[Stored data entries]
Lemma getPorts_eq {E} rs b (e : E) : Forall (fun r => Forall range_ok (r_Ranges r)) rs ->
  getPorts rs b e = (Ret (ports_of rs b), e).
Proof.
  intros Hrs. unfold getPorts, ports_of. rewrite FilterResources_filter.
  assert (Forall (fun r => Forall range_ok (r_Ranges r)) (List.filter (matches "ports" b) rs)) as Hf.
  { rewrite Forall_forall in Hrs |- *. intros r Hr. apply Hrs.
    apply list_elem_of_In, filter_In in Hr as [Hr _]. by apply list_elem_of_In. }
  change (concat ?l) with ([] ++ concat l). generalize (@nil Z) as acc.
  induction Hf as [|r rs' Hr Hf IH]; intros acc; cbn [mfoldl].
  - by rewrite app_nil_r.
  - unfold mbind at 1, M_bind at 1. unfold mbind at 1, M_bind at 1.
    rewrite RangesToArray_ok by done. cbn [mret M_ret]. rewrite IH. by rewrite <- app_assoc.
Qed.

Lemma wp_NewOfferHelper {E} o (e : E) : offer_ok o ->
  wp total (NewOfferHelper o) (fun h e' => e' = e /\ MesosOffer h = o /\ offer_ports_ok h /\
    TasksToLaunch h = [] /\ ResourcesToUneserve h = [] /\ VolumesToDestroy h = []) e.
Proof.
  intros (Hr & Hnd & Hok). unfold NewOfferHelper, getUnreservedResources, getReservedResources.
  apply wp_bind, wp_bind. eapply wp_of_eq; [by apply getPorts_eq|]. apply wp_ret, wp_bind, wp_bind.
  eapply wp_of_eq; [by apply getPorts_eq|]. by apply wp_ret, wp_ret.
Qed.
End offers.

(** ** What every callback keeps *)

(** Calls of the driver and the clock always return. *)
Class GoTimeLaws (E : Type) `{!GoTime E} : Prop :=
  time_Now_returns e : wp total time_Now (fun _ _ => True) e.
Class DriverLaws (E : Type) `{!SchedulerDriver E} : Prop := {
  NewMesosSchedulerDriver_returns c e : wp total (NewMesosSchedulerDriver c) (fun _ _ => True) e;
  SendFrameworkMessage_returns i s m e : wp total (SendFrameworkMessage i s m) (fun _ _ => True) e;
  KillTask_returns t e : wp total (KillTask t) (fun _ _ => True) e;
  ReconcileTasks_returns l e : wp total (ReconcileTasks l) (fun _ _ => True) e }.

Section cluster_ok.
Context `{!MesosUtil, !MesosUtilLaws, !Json TaskData, !Json JoinReply, !Json ForceRemoveReply, !GoParse}.
Context `{!Legible} {answers : bool}.
Context {W : Type} `{!GoRand W, !GoRandLaws W, !GoEnv W, !GoEnvLaws W, !GoUuid W, !GoUuidLaws W,
  !GoMap W, !GoMapLaws W, !HttpClient W, !HttpClientLaws answers W, !GoTime W, !GoTimeLaws W,
  !SchedulerDriver W, !DriverLaws W}.
Context (Marshal_ok : forall t : TaskData, (Marshal t).2 = None).
Context (sc : SchedulerConf).
Local Abbreviation fw := (frameworkName sc).

(** A cluster changed by an operation that keeps its name and its invariant. *)
Definition kept (c c' : FrameworkRiakCluster) : Prop :=
  c_Name c' = c_Name c /\ (cluster_ok fw c -> cluster_ok fw c').

Lemma kept_refl c : kept c c.
Proof. done. Qed.

(** A change of the live nodes alone that keeps their static part. *)
Lemma kept_nodes c c' : c' = set_Nodes (Nodes c') c -> same_shape c c' ->
  (forall k n n', Nodes c !! k = Some n -> Nodes c' !! k = Some n' -> legible_node n -> legible_node n') ->
  kept c c'.
Proof.
  intros Heq Hsh Hk. split; [apply Hsh|]. intros (Hwf & HN & HG).
  split; [by rewrite <- Hsh|]. split.
  - intros k n' Hn'. destruct (shape_lookup (proj1 (proj2 Hsh)) _ _ Hn') as (n & Hn & _).
    eapply Hk; [done..|]. by eapply HN.
  - by rewrite Heq.
Qed.

Lemma kept_put key n n' c : Nodes c !! key = Some n -> static n' = static n ->
  (legible_node n -> legible_node n') -> kept c (put_node key n' c).
Proof.
  intros Hn Hs Hk. apply kept_nodes; [done|by eapply put_node_shape|].
  intros k m m' Hm Hm'. destruct (decide (key = k)) as [<-|].
  - rewrite lookup_put_node in Hm'. injection Hm' as <-. rewrite Hn in Hm. by injection Hm as <-.
  - rewrite lookup_put_node_ne in Hm' by done. rewrite Hm in Hm'. by injection Hm' as <-.
Qed.

Lemma node_step_known o n n' ts : node_step o n n' ts -> legible_node n -> legible_node n'.
Proof. by destruct 1. Qed.

Lemma restart_outcome_kept c r : restart_outcome c r -> kept c r.1.1.
Proof.
  intros [[-> _]|(k & n & Hn & _ & Hcase)]; [done|].
  destruct (IsRestarting n (c_Generation c)); subst r; [done|]. by eapply kept_put.
Qed.

Lemma only_asked_kept c c' : only_asked c c' -> kept c c'.
Proof.
  intros Ha. apply kept_nodes; [apply Ha|by apply only_asked_shape|].
  intros k n n' Hn Hn' Hk. destruct Ha as [_ Ha]. specialize (Ha k). rewrite Hn, Hn' in Ha.
  by destruct Ha as [t ->].
Qed.

(** A status as Mesos sends it. *)
Definition status_ok (status : TaskStatus) : Prop := legible = true -> status_known status.

Lemma after_status_known status n : status_ok status -> legible_node (after_status status n).
Proof.
  intros Hs Hl. specialize (Hs Hl). unfold known. assert (n_TaskStatus (after_status status n) = Some status) as ->; [|done].
  unfold after_status. by destruct (ts_State status).
Qed.

(** *** The loops of a tick *)

Lemma wpe_stop_nodes frc picked (w : W) :
  (forall id key, picked !! id = Some key -> is_Some (Nodes frc !! key)) ->
  wpe (stop_nodes frc picked) (fun _ _ => True) (fun x _ => x = exited) w.
Proof.
  intros Hp. apply wpe_bind, wp_wpe. wp_use wp_range. intros ids w1 [_ Hids].
  apply (wpe_mfoldl _ (fun _ _ => True)); [|done]. intros id u w2 Hin _.
  apply Hids in Hin as [key Hkey]. rewrite Hkey. apply wpe_bind, wpe_ret.
  destruct (Hp _ _ Hkey) as [n Hn]. rewrite Hn. apply wpe_bind, wpe_ret, wpe_bind.
  unfold finishRiakNode. apply wpe_bind, wp_wpe.
  wp_use SendFrameworkMessage_returns. intros r w3 _.
  destruct (negb _); [done|]. apply wpe_ret. destruct (negb _); [|by apply wpe_ret].
  apply wpe_bind. unfold killRiakNode. apply wpe_bind, wp_wpe.
  wp_use KillTask_returns. intros r' w4 _. destruct (negb _); [done|].
  by apply wpe_ret, wpe_ret.
Qed.

Lemma wp_remove_nodes frc picked (w : W) :
  cluster_ok fw frc -> picks CanBeRemoved frc picked ->
  wp total (remove_nodes frc picked) (fun c _ => kept frc c /\ cluster_ok fw c /\
    c_Generation c = c_Generation frc /\ c_IsRestarting c = c_IsRestarting frc) w.
Proof.
  intros Hok Hp. apply wp_bind. wp_use wp_range. intros ids w1 [Hnd Hids].
  eapply wp_mono; [|apply (wp_mfoldl _ _ (fun done c _ => c_Name c = c_Name frc /\
    cluster_ok fw c /\ c_Generation c = c_Generation frc /\ c_IsRestarting c = c_IsRestarting frc /\
    forall k, k ∉ done -> Nodes c !! k = Nodes frc !! k))].
  - intros c w2 (? & ? & ? & ? & _). done.
  - intros d id rest c w2 -> (Hname & (Hwf & HN & HG) & Hgen & Hre & Hrest).
    assert (is_Some (picked !! id)) as [key Hkey] by (apply Hids, elem_of_app; right; by left).
    rewrite Hkey. apply wp_bind, wp_ret. apply Hp in Hkey as (-> & n & Hn & _).
    rewrite Hn. apply wp_bind, wp_ret, wp_ret.
    assert (id ∉ d) as Hid.
    { apply NoDup_app in Hnd as (_ & Hdis & _). intros Hin. apply (Hdis id Hin). by left. }
    assert (Nodes c !! id = Some n) as Hn' by (by rewrite Hrest).
    pose proof (wf_key _ _ _ _ Hwf Hn') as Hcid.
    split; [done|]. split.
    + split; [by eapply RemoveNode_wf|]. cbn. rewrite Hcid. split.
      * by apply map_Forall_delete.
      * apply map_Forall_insert_2; [by eapply HN|done].
    + split; [done|]. split; [done|]. intros k Hk. cbn. rewrite Hcid.
      rewrite elem_of_app, list_elem_of_singleton in Hk.
      rewrite lookup_delete_ne by (intros ->; auto). apply Hrest. auto.
  - by split_and!.
Qed.
End cluster_ok.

PROMPT - Please show each line in the records above that contains "total".

SOLUTION TO THIS EXERCISE -
  wp total (NewOfferHelper o) (fun h e' => e' = e /\ MesosOffer h = o /\ offer_ports_ok h /\
  time_Now_returns e : wp total time_Now (fun _ _ => True) e.
  NewMesosSchedulerDriver_returns c e : wp total (NewMesosSchedulerDriver c) (fun _ _ => True) e;
  SendFrameworkMessage_returns i s m e : wp total (SendFrameworkMessage i s m) (fun _ _ => True) e;
  KillTask_returns t e : wp total (KillTask t) (fun _ _ => True) e;
  ReconcileTasks_returns l e : wp total (ReconcileTasks l) (fun _ _ => True) e }.
  wp total (remove_nodes frc picked) (fun c _ => kept frc c /\ cluster_ok fw c /\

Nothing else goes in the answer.